Your objective:
Work out how many lines in the entries below contain the string "Require". Reply with that figure alone.

-- Opening Marker --

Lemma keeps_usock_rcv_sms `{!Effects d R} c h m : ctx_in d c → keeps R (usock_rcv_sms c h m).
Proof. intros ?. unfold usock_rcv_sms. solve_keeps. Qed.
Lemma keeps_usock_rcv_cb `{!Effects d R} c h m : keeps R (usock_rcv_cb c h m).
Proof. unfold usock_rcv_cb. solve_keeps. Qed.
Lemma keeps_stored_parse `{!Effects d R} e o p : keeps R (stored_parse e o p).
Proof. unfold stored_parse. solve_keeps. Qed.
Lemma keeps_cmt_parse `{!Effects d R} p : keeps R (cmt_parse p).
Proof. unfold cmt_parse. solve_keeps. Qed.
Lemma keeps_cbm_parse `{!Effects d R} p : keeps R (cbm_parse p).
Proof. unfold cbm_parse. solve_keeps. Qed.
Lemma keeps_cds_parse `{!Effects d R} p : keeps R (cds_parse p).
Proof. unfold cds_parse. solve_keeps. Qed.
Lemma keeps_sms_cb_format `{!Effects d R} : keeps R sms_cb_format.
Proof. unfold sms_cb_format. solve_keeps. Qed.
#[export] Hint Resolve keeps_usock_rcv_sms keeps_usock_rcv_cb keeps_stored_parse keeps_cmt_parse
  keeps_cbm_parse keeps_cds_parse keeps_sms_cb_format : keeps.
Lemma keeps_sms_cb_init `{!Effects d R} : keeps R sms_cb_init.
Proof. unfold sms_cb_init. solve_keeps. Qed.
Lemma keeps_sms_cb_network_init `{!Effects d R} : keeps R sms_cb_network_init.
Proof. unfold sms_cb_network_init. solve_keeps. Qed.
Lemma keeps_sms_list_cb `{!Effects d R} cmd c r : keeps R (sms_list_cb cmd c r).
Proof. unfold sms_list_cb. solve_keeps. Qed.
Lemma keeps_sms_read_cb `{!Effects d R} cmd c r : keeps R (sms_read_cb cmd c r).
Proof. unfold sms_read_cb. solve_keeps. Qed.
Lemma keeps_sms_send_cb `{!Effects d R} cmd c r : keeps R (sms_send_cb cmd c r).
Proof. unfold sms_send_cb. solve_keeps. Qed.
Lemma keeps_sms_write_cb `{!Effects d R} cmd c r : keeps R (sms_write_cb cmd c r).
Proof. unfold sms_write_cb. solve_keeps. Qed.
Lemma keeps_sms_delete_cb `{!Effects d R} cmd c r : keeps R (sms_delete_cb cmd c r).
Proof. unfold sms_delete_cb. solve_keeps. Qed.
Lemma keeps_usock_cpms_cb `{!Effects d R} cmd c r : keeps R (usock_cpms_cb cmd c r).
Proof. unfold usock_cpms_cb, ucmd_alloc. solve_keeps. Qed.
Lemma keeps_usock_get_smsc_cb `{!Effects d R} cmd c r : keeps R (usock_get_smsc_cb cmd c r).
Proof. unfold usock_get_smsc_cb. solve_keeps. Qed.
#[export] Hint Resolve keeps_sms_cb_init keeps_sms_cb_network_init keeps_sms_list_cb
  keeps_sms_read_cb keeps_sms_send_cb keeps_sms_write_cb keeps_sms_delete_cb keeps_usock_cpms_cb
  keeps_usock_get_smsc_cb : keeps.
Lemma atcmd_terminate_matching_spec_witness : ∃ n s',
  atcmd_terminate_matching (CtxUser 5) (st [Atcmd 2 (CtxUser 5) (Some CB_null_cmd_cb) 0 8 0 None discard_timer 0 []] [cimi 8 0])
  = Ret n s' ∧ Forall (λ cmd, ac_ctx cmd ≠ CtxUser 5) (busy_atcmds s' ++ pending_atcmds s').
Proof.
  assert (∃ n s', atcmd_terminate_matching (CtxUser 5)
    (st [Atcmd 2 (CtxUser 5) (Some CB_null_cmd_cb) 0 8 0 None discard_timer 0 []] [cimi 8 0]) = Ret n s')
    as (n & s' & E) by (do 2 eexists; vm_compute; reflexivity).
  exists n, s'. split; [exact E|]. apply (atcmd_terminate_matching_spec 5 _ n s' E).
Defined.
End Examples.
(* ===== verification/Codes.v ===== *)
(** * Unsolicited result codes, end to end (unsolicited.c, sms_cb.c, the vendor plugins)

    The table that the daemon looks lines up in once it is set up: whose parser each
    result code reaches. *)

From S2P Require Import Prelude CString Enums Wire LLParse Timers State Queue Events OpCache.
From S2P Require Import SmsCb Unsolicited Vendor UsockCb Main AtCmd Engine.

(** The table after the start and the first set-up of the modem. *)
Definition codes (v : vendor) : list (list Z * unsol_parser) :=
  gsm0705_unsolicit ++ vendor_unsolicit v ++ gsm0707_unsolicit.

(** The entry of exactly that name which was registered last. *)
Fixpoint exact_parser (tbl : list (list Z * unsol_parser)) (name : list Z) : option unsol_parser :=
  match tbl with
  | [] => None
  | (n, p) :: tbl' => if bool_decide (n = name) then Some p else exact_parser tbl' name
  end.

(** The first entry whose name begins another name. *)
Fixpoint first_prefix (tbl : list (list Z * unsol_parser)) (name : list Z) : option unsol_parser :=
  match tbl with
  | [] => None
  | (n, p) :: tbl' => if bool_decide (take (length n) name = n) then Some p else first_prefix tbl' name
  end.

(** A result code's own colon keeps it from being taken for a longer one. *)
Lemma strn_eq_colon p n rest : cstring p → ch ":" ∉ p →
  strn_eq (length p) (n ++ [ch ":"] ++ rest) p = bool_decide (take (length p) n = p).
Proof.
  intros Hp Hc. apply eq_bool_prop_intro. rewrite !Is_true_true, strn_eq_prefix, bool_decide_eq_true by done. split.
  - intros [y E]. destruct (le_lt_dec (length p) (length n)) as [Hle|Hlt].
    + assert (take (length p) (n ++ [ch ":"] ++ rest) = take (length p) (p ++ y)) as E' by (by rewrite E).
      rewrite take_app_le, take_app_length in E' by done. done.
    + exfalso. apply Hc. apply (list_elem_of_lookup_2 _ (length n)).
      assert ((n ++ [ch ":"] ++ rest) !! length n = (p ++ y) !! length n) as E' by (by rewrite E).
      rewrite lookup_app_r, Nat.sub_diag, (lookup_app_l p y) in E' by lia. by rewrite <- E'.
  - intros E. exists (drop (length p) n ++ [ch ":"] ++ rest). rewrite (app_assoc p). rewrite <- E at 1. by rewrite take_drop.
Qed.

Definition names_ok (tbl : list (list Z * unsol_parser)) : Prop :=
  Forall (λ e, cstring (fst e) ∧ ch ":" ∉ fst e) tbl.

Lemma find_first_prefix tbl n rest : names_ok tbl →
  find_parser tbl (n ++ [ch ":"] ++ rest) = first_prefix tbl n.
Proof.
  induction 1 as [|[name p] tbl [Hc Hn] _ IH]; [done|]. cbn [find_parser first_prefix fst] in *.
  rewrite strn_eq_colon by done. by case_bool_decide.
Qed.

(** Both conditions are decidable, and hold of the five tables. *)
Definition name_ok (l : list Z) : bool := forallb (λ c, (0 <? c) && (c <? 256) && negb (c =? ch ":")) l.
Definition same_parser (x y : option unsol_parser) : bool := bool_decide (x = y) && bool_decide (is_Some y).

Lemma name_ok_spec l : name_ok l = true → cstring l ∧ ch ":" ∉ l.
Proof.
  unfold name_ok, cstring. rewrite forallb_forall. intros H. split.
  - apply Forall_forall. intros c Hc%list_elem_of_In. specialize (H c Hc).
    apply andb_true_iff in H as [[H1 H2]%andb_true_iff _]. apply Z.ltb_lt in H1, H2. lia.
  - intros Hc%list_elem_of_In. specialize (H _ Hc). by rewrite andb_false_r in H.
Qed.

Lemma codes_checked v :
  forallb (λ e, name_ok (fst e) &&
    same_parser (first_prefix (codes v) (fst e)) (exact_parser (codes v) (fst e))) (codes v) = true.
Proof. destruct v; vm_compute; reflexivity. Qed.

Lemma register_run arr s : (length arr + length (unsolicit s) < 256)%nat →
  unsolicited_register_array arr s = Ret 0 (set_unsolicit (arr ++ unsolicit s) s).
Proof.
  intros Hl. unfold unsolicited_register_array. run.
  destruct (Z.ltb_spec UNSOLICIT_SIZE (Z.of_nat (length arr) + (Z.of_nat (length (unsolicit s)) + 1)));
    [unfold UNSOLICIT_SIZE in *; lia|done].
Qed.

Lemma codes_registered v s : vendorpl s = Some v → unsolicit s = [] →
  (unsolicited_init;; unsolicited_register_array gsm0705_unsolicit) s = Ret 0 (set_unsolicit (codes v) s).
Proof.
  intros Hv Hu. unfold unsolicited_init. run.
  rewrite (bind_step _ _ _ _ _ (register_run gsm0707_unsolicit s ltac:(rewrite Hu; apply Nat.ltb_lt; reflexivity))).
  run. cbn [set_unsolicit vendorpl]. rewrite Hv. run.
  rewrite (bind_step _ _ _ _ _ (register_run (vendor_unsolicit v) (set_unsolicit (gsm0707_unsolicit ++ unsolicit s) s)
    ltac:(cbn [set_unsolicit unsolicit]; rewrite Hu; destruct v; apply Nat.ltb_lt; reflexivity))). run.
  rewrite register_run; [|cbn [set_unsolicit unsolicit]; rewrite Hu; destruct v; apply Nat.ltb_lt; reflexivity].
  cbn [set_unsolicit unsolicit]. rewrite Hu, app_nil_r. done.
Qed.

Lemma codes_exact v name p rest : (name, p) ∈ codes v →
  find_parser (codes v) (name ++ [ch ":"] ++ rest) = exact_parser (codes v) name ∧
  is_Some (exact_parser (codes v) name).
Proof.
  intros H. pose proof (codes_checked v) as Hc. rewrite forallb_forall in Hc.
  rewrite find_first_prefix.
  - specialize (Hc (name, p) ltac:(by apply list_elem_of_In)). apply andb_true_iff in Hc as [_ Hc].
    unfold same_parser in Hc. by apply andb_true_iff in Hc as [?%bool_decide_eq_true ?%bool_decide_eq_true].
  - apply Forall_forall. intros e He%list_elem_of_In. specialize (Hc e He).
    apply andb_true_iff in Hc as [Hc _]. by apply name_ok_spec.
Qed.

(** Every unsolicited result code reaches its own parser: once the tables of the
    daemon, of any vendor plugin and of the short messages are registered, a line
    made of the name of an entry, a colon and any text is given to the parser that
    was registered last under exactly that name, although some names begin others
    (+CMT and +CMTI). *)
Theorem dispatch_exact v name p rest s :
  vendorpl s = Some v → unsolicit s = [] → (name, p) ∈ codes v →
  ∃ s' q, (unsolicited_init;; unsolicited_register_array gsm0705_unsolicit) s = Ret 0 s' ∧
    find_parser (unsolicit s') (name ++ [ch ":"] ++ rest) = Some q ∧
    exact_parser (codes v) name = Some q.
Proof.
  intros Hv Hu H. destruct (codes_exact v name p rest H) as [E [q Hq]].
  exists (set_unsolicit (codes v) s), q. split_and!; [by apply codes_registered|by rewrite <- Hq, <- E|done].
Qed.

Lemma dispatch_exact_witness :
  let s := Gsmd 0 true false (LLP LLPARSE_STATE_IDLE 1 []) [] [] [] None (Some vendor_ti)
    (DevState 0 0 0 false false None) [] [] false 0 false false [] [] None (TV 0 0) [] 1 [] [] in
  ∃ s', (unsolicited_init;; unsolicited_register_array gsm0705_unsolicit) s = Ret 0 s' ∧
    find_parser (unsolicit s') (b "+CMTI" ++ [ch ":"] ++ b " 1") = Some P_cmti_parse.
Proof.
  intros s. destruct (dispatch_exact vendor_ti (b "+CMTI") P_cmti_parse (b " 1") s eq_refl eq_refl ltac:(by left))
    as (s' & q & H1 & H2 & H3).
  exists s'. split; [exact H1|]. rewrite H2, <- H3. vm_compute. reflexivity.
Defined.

-- Closing Marker --

Answer for this exercise:
2